(** * Metric dependency resolution, map-metric providers and the profiler's
      parameter namespace: a shallow embedding of

      - [great_expectations/expectations/metrics/map_metric_provider.py]
      - [great_expectations/rule_based_profiler/types/parameter_container.py]

    Python values are embedded as an inductive type, dictionaries used as
    kwargs as finite maps, exceptions as an error monad. *)

From Stdlib Require Import ZArith List String Ascii Bool Lia.
From stdpp Require Import base option list gmap strings fin_maps.

Set Warnings "-register-all".
Open Scope string_scope.

(** ** Python basics shared by both subsystems *)

Module Py.

(** The exceptions the embedded functions can raise. *)
Inductive exn : Type :=
| KeyError
| IndexError
| TypeError
| ValueError
| AttributeError
| IndexingError
| BackendError (msg : string)
| MetricProviderError
| MetricComputationError
| InvalidMetricAccessorDomainKwargsKeyError
| ParameterAttributeNameParserError
| ProfilerExecutionError.

(** A computation either returns or raises. *)
Inductive result (A : Type) : Type :=
| Ok (a : A)
| Raise (e : exn).
Arguments Ok {A} a.
Arguments Raise {A} e.

Definition bind {A B : Type} (r : result A) (k : A -> result B) : result B :=
  match r with
  | Ok a => k a
  | Raise e => Raise e
  end.

(** Python values ([Any]).  [PNode] is a [ParameterNode]: a [dict] subclass. *)
Inductive pyval : Type :=
| PNone
| PBool (b : bool)
| PInt (z : Z)
| PStr (s : string)
| PList (l : list pyval)
| PDict (d : list (string * pyval))
| PNode (d : list (string * pyval)).

(** [MetricDomainTypes] *)
Inductive MetricDomainTypes : Type :=
| TABLE | COLUMN | COLUMN_PAIR | MULTICOLUMN | OTHER.

(** [s.endswith(suf)]: some tail of [s] is [suf]. *)
Fixpoint endswith (s suf : string) : bool :=
  if String.eqb s suf then true
  else match s with
       | EmptyString => false
       | String _ s' => endswith s' suf
       end.

(** [s.startswith(pre)]. *)
Fixpoint startswith (s pre : string) : bool :=
  match pre, s with
  | EmptyString, _ => true
  | String a pre', String b s' => if Ascii.eqb a b then startswith s' pre' else false
  | String _ _, EmptyString => false
  end.

(** [s[:-n]] for a length [n] ([s[:-0]] is [s[:0]], the empty string). *)
Definition drop_last (s : string) (n : nat) : string :=
  match n with
  | O => EmptyString
  | S _ => substring 0 (String.length s - n) s
  end.

(** [s[n:]]. *)
Fixpoint drop_first (n : nat) (s : string) : string :=
  match n, s with
  | O, _ => s
  | S n', String _ s' => drop_first n' s'
  | S _, EmptyString => EmptyString
  end.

====

» **Your instructions**: Exactly the lines from the one containing "PBool (b : bool)" through the last line of the records are to be transcribed, both endpoints included.

» **Worked solution**:
| PBool (b : bool)
| PInt (z : Z)
| PStr (s : string)
| PList (l : list pyval)
| PDict (d : list (string * pyval))
| PNode (d : list (string * pyval)).

(** [MetricDomainTypes] *)
Inductive MetricDomainTypes : Type :=
| TABLE | COLUMN | COLUMN_PAIR | MULTICOLUMN | OTHER.

(** [s.endswith(suf)]: some tail of [s] is [suf]. *)
Fixpoint endswith (s suf : string) : bool :=
  if String.eqb s suf then true
  else match s with
       | EmptyString => false
       | String _ s' => endswith s' suf
       end.

(** [s.startswith(pre)]. *)
Fixpoint startswith (s pre : string) : bool :=
  match pre, s with
  | EmptyString, _ => true
  | String a pre', String b s' => if Ascii.eqb a b then startswith s' pre' else false
  | String _ _, EmptyString => false
  end.

(** [s[:-n]] for a length [n] ([s[:-0]] is [s[:0]], the empty string). *)
Definition drop_last (s : string) (n : nat) : string :=
  match n with
  | O => EmptyString
  | S _ => substring 0 (String.length s - n) s
  end.

(** [s[n:]]. *)
Fixpoint drop_first (n : nat) (s : string) : string :=
  match n, s with
  | O, _ => s
  | S n', String _ s' => drop_first n' s'
  | S _, EmptyString => EmptyString
  end.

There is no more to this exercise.